**TASK PROMPT**:
Everything from the line containing "(** * Further properties of the module *)" through the line containing "cbn [fold_left]. destruct Hin as [->|Hin]." should be repeated exactly, and nothing else from the data.

⟨

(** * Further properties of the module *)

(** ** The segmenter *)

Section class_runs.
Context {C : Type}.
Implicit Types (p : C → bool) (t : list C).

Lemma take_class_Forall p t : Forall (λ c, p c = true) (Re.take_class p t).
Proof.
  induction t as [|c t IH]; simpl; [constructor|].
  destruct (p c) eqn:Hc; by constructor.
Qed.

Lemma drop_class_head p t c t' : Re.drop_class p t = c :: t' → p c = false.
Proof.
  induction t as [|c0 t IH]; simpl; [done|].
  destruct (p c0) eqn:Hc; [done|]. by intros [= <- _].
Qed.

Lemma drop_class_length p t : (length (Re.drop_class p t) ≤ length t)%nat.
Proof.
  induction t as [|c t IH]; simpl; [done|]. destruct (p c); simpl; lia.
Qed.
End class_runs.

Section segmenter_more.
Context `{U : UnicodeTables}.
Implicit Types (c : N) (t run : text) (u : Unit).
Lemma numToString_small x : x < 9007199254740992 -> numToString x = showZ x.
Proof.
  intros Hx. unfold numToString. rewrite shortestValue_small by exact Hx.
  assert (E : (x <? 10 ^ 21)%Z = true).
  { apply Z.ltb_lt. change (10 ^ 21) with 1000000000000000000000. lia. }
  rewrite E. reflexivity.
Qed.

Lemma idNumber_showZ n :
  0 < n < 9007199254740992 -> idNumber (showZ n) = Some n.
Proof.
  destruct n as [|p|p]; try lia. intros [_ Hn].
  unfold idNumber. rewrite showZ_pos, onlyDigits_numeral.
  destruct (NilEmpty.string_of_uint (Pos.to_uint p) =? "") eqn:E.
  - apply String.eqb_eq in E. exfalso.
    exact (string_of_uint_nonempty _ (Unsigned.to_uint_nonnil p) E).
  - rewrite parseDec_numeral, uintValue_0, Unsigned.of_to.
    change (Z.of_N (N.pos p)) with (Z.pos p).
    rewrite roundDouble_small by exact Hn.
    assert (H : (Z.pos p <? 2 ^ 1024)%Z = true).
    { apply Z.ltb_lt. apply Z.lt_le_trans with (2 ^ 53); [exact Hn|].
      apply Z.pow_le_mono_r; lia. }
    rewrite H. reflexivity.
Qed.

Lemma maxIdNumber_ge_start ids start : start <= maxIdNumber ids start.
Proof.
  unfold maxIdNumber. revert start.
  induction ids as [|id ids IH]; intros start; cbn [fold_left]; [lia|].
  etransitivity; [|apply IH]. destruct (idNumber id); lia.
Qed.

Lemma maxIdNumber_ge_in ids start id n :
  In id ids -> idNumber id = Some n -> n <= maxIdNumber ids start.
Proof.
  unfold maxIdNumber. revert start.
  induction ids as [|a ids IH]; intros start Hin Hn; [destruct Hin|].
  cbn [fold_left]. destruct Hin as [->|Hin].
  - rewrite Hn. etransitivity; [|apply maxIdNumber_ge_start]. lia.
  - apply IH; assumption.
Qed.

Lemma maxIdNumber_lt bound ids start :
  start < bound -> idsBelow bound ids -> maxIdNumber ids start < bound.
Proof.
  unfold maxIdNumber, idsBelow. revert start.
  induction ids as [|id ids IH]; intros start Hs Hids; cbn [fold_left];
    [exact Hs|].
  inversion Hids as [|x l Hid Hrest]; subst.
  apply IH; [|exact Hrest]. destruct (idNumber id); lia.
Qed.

⟩
⟨

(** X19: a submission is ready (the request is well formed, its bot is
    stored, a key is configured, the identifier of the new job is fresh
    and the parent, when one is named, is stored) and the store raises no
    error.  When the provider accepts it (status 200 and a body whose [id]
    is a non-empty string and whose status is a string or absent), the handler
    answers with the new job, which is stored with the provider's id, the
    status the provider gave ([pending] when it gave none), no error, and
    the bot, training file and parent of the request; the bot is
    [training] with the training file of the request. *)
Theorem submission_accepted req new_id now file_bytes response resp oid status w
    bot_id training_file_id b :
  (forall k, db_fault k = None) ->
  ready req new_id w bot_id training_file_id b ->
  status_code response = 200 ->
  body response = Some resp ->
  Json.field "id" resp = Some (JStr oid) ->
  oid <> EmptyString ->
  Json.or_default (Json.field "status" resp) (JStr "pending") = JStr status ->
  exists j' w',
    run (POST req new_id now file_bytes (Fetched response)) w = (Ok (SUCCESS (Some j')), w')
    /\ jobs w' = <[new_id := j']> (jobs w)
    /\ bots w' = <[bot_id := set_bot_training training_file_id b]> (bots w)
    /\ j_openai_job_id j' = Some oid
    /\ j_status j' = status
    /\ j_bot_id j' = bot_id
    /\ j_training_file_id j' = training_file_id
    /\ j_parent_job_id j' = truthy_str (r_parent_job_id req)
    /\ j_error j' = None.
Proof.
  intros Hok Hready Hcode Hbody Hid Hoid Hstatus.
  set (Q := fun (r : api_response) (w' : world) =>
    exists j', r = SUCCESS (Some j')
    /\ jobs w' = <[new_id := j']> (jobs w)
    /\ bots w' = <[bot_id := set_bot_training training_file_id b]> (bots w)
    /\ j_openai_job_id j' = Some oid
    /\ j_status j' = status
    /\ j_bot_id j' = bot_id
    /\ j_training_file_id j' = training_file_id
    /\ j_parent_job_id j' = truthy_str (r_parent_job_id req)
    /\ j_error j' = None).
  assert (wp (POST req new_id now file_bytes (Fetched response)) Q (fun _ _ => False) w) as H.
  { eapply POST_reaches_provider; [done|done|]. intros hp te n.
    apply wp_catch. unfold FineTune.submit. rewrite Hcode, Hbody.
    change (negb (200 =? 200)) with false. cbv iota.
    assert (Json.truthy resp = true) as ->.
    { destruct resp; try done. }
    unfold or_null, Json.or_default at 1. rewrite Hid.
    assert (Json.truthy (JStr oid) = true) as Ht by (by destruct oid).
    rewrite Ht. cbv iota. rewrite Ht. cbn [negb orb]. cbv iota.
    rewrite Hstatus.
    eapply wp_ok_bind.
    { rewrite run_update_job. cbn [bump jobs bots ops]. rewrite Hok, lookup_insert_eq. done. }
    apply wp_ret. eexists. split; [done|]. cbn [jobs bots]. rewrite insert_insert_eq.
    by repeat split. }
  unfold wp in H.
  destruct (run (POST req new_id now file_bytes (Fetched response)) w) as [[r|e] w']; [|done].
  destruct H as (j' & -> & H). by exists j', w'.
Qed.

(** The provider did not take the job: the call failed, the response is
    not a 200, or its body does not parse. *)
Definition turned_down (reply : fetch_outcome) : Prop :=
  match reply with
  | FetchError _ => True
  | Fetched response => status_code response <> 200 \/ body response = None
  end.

⟩

**WORKED SOLUTION**:
(** * Further properties of the module *)

(** ** The segmenter *)

Section class_runs.
Context {C : Type}.
Implicit Types (p : C → bool) (t : list C).

Lemma take_class_Forall p t : Forall (λ c, p c = true) (Re.take_class p t).
Proof.
  induction t as [|c t IH]; simpl; [constructor|].
  destruct (p c) eqn:Hc; by constructor.
Qed.

Lemma drop_class_head p t c t' : Re.drop_class p t = c :: t' → p c = false.
Proof.
  induction t as [|c0 t IH]; simpl; [done|].
  destruct (p c0) eqn:Hc; [done|]. by intros [= <- _].
Qed.

Lemma drop_class_length p t : (length (Re.drop_class p t) ≤ length t)%nat.
Proof.
  induction t as [|c t IH]; simpl; [done|]. destruct (p c); simpl; lia.
Qed.
End class_runs.

Section segmenter_more.
Context `{U : UnicodeTables}.
Implicit Types (c : N) (t run : text) (u : Unit).
Lemma numToString_small x : x < 9007199254740992 -> numToString x = showZ x.
Proof.
  intros Hx. unfold numToString. rewrite shortestValue_small by exact Hx.
  assert (E : (x <? 10 ^ 21)%Z = true).
  { apply Z.ltb_lt. change (10 ^ 21) with 1000000000000000000000. lia. }
  rewrite E. reflexivity.
Qed.

Lemma idNumber_showZ n :
  0 < n < 9007199254740992 -> idNumber (showZ n) = Some n.
Proof.
  destruct n as [|p|p]; try lia. intros [_ Hn].
  unfold idNumber. rewrite showZ_pos, onlyDigits_numeral.
  destruct (NilEmpty.string_of_uint (Pos.to_uint p) =? "") eqn:E.
  - apply String.eqb_eq in E. exfalso.
    exact (string_of_uint_nonempty _ (Unsigned.to_uint_nonnil p) E).
  - rewrite parseDec_numeral, uintValue_0, Unsigned.of_to.
    change (Z.of_N (N.pos p)) with (Z.pos p).
    rewrite roundDouble_small by exact Hn.
    assert (H : (Z.pos p <? 2 ^ 1024)%Z = true).
    { apply Z.ltb_lt. apply Z.lt_le_trans with (2 ^ 53); [exact Hn|].
      apply Z.pow_le_mono_r; lia. }
    rewrite H. reflexivity.
Qed.

Lemma maxIdNumber_ge_start ids start : start <= maxIdNumber ids start.
Proof.
  unfold maxIdNumber. revert start.
  induction ids as [|id ids IH]; intros start; cbn [fold_left]; [lia|].
  etransitivity; [|apply IH]. destruct (idNumber id); lia.
Qed.

Lemma maxIdNumber_ge_in ids start id n :
  In id ids -> idNumber id = Some n -> n <= maxIdNumber ids start.
Proof.
  unfold maxIdNumber. revert start.
  induction ids as [|a ids IH]; intros start Hin Hn; [destruct Hin|].
  cbn [fold_left]. destruct Hin as [->|Hin].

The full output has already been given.